Task » Take the entries that follow and return exactly the lines from the one holding "(** The interpolation search tree of SetBench" through the one holding "entry; a node", both included. Nothing else is needed.

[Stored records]

----

(* ===== verification/IST.v ===== *)
(** The interpolation search tree of SetBench
    ([Benchmark-v700/cpp/gsat/ds/ist/ist.h] and [ist_node.h]).

    A node with a square root of the keys of its subtree as its own keys, and an index
    ([IdIndex]) that finds the place of a key by interpolation. A removal marks the
    entry; a node counts the insertions and removals that pass it, and when there are
    more than its bound the subtree is built anew without the marked entries. As in
    [GSAT], a child is a part of its parent's value. [ISTLaws] proves the operations
    correct. *)
From S2P Require Import Prelude Double Distributions Assoc Arrays IdIndex.

(** ** Nodes *)

Record ISTValueData (V : Type) := { ist_value : V; marked : bool }.
Arguments ist_value {V}. Arguments marked {V}.

Inductive ISTNode (V : Type) := {
  rep : list Z;
  value_data : list (ISTValueData V);
  children : list (option (ISTNode V));
  id : option (list Z);
  left : Z;
  right : Z;
  rep_size : Z;
  capacity : Z;
  total_asize : Z;
  rebuild_bound : Z;
  counter : Z
}.
Arguments rep {V}. Arguments value_data {V}. Arguments children {V}. Arguments id {V}. Arguments left {V}.
Arguments right {V}. Arguments rep_size {V}. Arguments capacity {V}. Arguments total_asize {V}.
Arguments rebuild_bound {V}. Arguments counter {V}.

(** The constant members of the tree. [id_size_of] is [ceil(pow(size, alpha_))], [unspecified]
    the result of a conversion of a [double] that does not fit. *)
Record ISTParams (V : Type) := {
  no_value_ : V;
  left_ : Z;
  right_ : Z;
  leaf_size_ : Z;
  min_rebuild_bound_ : Z;
  rebuild_factor_ : double;
  id_size_of : Z → Z;
  unspecified : double → Z
}.
Arguments no_value_ {V}. Arguments left_ {V}. Arguments right_ {V}. Arguments leaf_size_ {V}.
Arguments min_rebuild_bound_ {V}. Arguments rebuild_factor_ {V}. Arguments id_size_of {V}. Arguments unspecified {V}.

(** The defaults of the constructor. *)
Definition kLeafSize : Z := 16.
Definition kMinRebuildBound : Z := 100.
Definition kRebuildFactor : double := d_lit 1 4.

Section IST.
  Context {V : Type} `{EqDecision V}.
  Variable P : ISTParams V.

#[local] Instance ist_data_inhabited : Inhabited (ISTValueData V) := populate {| ist_value := no_value_ P; marked := false |}.
Abbreviation Node := (ISTNode V).
Abbreviation entry := (Z * ISTValueData V)%type.

(** [new Node(left, right, capacity, rebuild_bound)] *)
Definition new_ist_node (l r c bound : Z) : Node :=
  {| rep := replicate (Z.to_nat c) 0; value_data := replicate (Z.to_nat c) inhabitant;
     children := replicate (Z.to_nat (c + 1)) None; id := None; left := l; right := r; rep_size := 0; capacity := c;
     total_asize := 0; rebuild_bound := bound; counter := 0 |}.

Definition CreateRoot : Node := new_ist_node (left_ P) (right_ P) (leaf_size_ P) (min_rebuild_bound_ P).

Definition BuildId (n : Node) (size : Z) : Node :=
  {| n with id := Some (BUILD_ID (left n) (right n) (rep n) (rep_size n) size) |}.

Definition ist_Search (n : Node) (key : Z) : Z := id_search (left n) (right n) (rep n) (rep_size n) (id n) key.

Definition ist_KeyFound (n : Node) (index key : Z) : bool := negb (index =? rep_size n) && ((rep n).[index] =? key).

(** [Count()] *)
Definition ist_Count (n : Node) : Node * bool :=
  let n := {| n with counter := counter n + 1 |} in (n, rebuild_bound n <? counter n).

(** [ISTNode::Insert] *)
Definition node_insert (n : Node) (index key : Z) (v : V) : Node :=
  {| n with rep := insert_at (rep n) index (rep_size n) key;
            value_data := insert_at (value_data n) index (rep_size n) {| ist_value := v; marked := false |};
            rep_size := rep_size n + 1 |}.

Definition ist_set_child (n : Node) (index : Z) (c : option Node) : Node :=
  {| n with children := (children n).[index <- c] |}.

(** The levels of a tree. *)
Fixpoint ist_levels (n : Node) : nat :=
  S (foldr (λ c m, max (if c is Some c then ist_levels c else O) m) O (children n)).

(** ** The rebuild *)

(** The entries of [rep] and [value_data], of which [at] are in use. *)
Fixpoint CollectNonMarked (fuel : nat) (n : Node) (es : list entry) : res (list entry) :=
  match fuel with
  | O => OutOfFuel
  | S fuel =>
      let child (index : Z) es := if (children n).[index] is Some c then CollectNonMarked fuel c es else Ok es in
      for_range 0 (rep_size n) (λ index r, res_bind r (λ es,
        let vd := (value_data n).[index] in
        let es := if negb (marked vd) then es ++ [((rep n).[index], vd)] else es in
        child (index + 1) es)) (child 0 es)
  end.

(** A leaf for [size] keys. *)
Definition ist_leaf (es : list entry) (l size left_bound right_bound : Z) : Node :=
  let n := new_ist_node left_bound right_bound (leaf_size_ P) (min_rebuild_bound_ P) in
  for_range 0 size
    (λ index n, {| n with rep := (rep n).[index <- (es.[l + index]).1];
                          value_data := (value_data n).[index <- (es.[l + index]).2] |})
    {| n with total_asize := size; rep_size := size |}.

(** The body of the loop over the [step] keys of a node. [build] is the recursive call. *)
Definition ist_round (build : Z → Z → Z → Z → res (option Node)) (es : list entry) (l step left_bound index : Z) (n : Node) :
    res Node :=
  let child_left := l + index * step in
  let child_right := l + (index + 1) * step - 1 in
  let n := {| n with rep := (rep n).[index <- (es.[child_right]).1];
                     value_data := (value_data n).[index <- (es.[child_right]).2] |} in
  let child_left_bound := if index =? 0 then left_bound else (rep n).[index - 1] in
  let child_right_bound := (rep n).[index] in
  res_bind (build child_left child_right child_left_bound child_right_bound) (λ c, Ok (ist_set_child n index c)).

Fixpoint BuildIdealTree (fuel : nat) (es : list entry) (l r left_bound right_bound : Z) : res (option Node) :=
  let size := r - l in
  if size <=? 0 then Ok None
  else if size <=? leaf_size_ P then Ok (Some (ist_leaf es l size left_bound right_bound))
  else
    match fuel with
    | O => OutOfFuel
    | S fuel =>
        let rebuild_bound := Z.max (min_rebuild_bound_ P)
          (convert (unspecified P) 32 d_trunc (rebuild_factor_ P *ᵈ d_of_Z size)) in
        let step := Z.sqrt size in
        let n := new_ist_node left_bound right_bound step rebuild_bound in
        let n := {| n with total_asize := size; rep_size := step |} in
        res_bind
          (for_range 0 step (λ index r, res_bind r (ist_round (BuildIdealTree fuel es) es l step left_bound index)) (Ok n))
          (λ n, res_bind (BuildIdealTree fuel es (l + step * step) r (rep n).[step - 1] right_bound) (λ c,
            Ok (Some (BuildId (ist_set_child n step c) (id_size_of P size)))))
    end.

(** [is_root] is [node == root_]. *)
Definition RebuildTree (is_root : bool) (n : Node) : res (option Node) :=
  res_bind (CollectNonMarked (ist_levels n) n []) (λ es,
    if total_asize n <? len es then Undefined
    else
      res_bind (BuildIdealTree (length es) es 0 (len es) (left n) (right n)) (λ result,
        Ok (if result is None then if is_root then Some CreateRoot else None else result))).

(** ** The way down *)

Fixpoint ist_find_n (fuel : nat) (key : Z) (node : option Node) : res V :=
  match node with
  | None => Ok (no_value_ P)
  | Some n =>
      match fuel with
      | O => OutOfFuel
      | S fuel =>
          let index := ist_Search n key in
          if ist_KeyFound n index key then
            let vd := (value_data n).[index] in Ok (if marked vd then no_value_ P else ist_value vd)
          else ist_find_n fuel key (children n).[index]
      end
  end.

(** What the loops of [Insert] and [Delete] do to a node on the path, to the entry of the
    key, and where the key is missing. *)
Record ISTVisit := {
  ist_on_path : Node → Node;
  ist_on_key : ISTValueData V → ISTValueData V * V;
  ist_on_null : Node → Z → Node
}.

(** The loop with the assignment through [rebuild_node_at] after it. *)
Fixpoint ist_walk (fuel : nat) (v : ISTVisit) (key : Z) (is_root pending : bool) (n : Node) : res (V * option Node) :=
  match fuel with
  | O => OutOfFuel
  | S fuel =>
      let '(n, exceeds) := ist_Count (ist_on_path v n) in
      let done (result : V) (n : Node) :=
        res_bind (if exceeds && negb pending then RebuildTree is_root n else Ok (Some n)) (λ c, Ok (result, c)) in
      let index := ist_Search n key in
      if ist_KeyFound n index key then
        let '(vd, result) := ist_on_key v (value_data n).[index] in
        done result {| n with value_data := (value_data n).[index <- vd] |}
      else
        match (children n).[index] with
        | Some c =>
            res_bind (ist_walk fuel v key false (pending || exceeds) c) (λ '(result, c),
              done result (ist_set_child n index c))
        | None => done (no_value_ P) (ist_on_null v n index)
        end
  end.

Definition ist_add_key (key : Z) (v : V) (n : Node) (index : Z) : Node :=
  if rep_size n <? capacity n then node_insert n index key v
  else
    let l := if index =? 0 then left n else (rep n).[index - 1] in
    let r := if index =? rep_size n then right n else (rep n).[index] in
    let child := new_ist_node l r (leaf_size_ P) (min_rebuild_bound_ P) in
    let child := node_insert child 0 key v in
    let child := {| child with total_asize := s32 (total_asize child + 1); counter := counter child + 1 |} in
    ist_set_child n index (Some child).

Definition ist_insert_visit (key : Z) (v : V) : ISTVisit := {|
  ist_on_path n := {| n with total_asize := s32 (total_asize n + 1) |};
  ist_on_key vd :=
    if marked vd then ({| ist_value := v; marked := false |}, no_value_ P) else (vd, ist_value vd);
  ist_on_null := ist_add_key key v
|}.

Definition ist_delete_visit : ISTVisit := {|
  ist_on_path n := n;
  ist_on_key vd := if negb (marked vd) then ({| vd with marked := true |}, ist_value vd) else (vd, no_value_ P);
  ist_on_null n _ := n
|}.

(** ** Methods *)

Definition ist_visit_root (v : ISTVisit) (key : Z) (root_ : Node) : res (V * Node) :=
  res_bind (ist_walk (ist_levels root_) v key true false root_) (λ '(result, c),
    if c is Some root_ then Ok (result, root_) else Undefined).

Definition ist_Find (key : Z) (root_ : Node) : res V := ist_find_n (ist_levels root_) key (Some root_).

Definition ist_Contains (key : Z) (root_ : Node) : res bool :=
  res_bind (ist_Find key root_) (λ v, Ok (bool_decide (v ≠ no_value_ P))).

Definition ist_Insert (key : Z) (v : V) (root_ : Node) : res (V * Node) :=
  if (left root_ <=? key) && (key <=? right root_) then ist_visit_root (ist_insert_visit key v) key root_ else Undefined.

Definition ist_Delete (key : Z) (root_ : Node) : res (V * Node) := ist_visit_root ist_delete_visit key root_.

(** ** [Validate]: the size, or [None] when a check throws *)

Fixpoint ist_validate_n (fuel : nat) (node : option Node) (l r : Z) : res (option Z) :=
  match node with
  | None => Ok (Some 0)
  | Some n =>
      match fuel with
      | O => OutOfFuel
      | S fuel =>
          if (left n =? l) && (right n =? r) then
            let sizes :=
              for_range 0 (rep_size n + 1) (λ index total, res_bind total (λ total,
                match total with
                | None => Ok None
                | Some total_size =>
                    let child_left := if index =? 0 then l else (rep n).[index - 1] in
                    let child_right := if index =? rep_size n then r else (rep n).[index] in
                    let vd := (value_data n).[index] in
                    if (child_left <? child_right) &&
                       (negb (index <? rep_size n) || bool_decide (ist_value vd ≠ no_value_ P))
                    then
                      let live := if (index <? rep_size n) && negb (marked vd) then 1 else 0 in
                      res_bind (ist_validate_n fuel (children n).[index] child_left child_right) (λ s,
                        Ok (if s is Some s then Some (total_size + live + s) else None))
                    else Ok None
                end)) (Ok (Some 0)) in
            res_bind sizes (λ total,
              Ok (if total is Some t then if t <=? total_asize n then Some t else None else None))
          else Ok None
      end
  end.

Definition ist_Validate (root_ : Node) : res bool :=
  res_bind (ist_validate_n (ist_levels root_) (Some root_) (left_ P) (right_ P)) (λ s,
    Ok (if s is Some _ then true else false)).

End IST.

Arguments ISTVisit V : clear implicits.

----

Response box »
(** The interpolation search tree of SetBench
    ([Benchmark-v700/cpp/gsat/ds/ist/ist.h] and [ist_node.h]).

    A node with a square root of the keys of its subtree as its own keys, and an index
    ([IdIndex]) that finds the place of a key by interpolation. A removal marks the
    entry; a node counts the insertions and removals that pass it, and when there are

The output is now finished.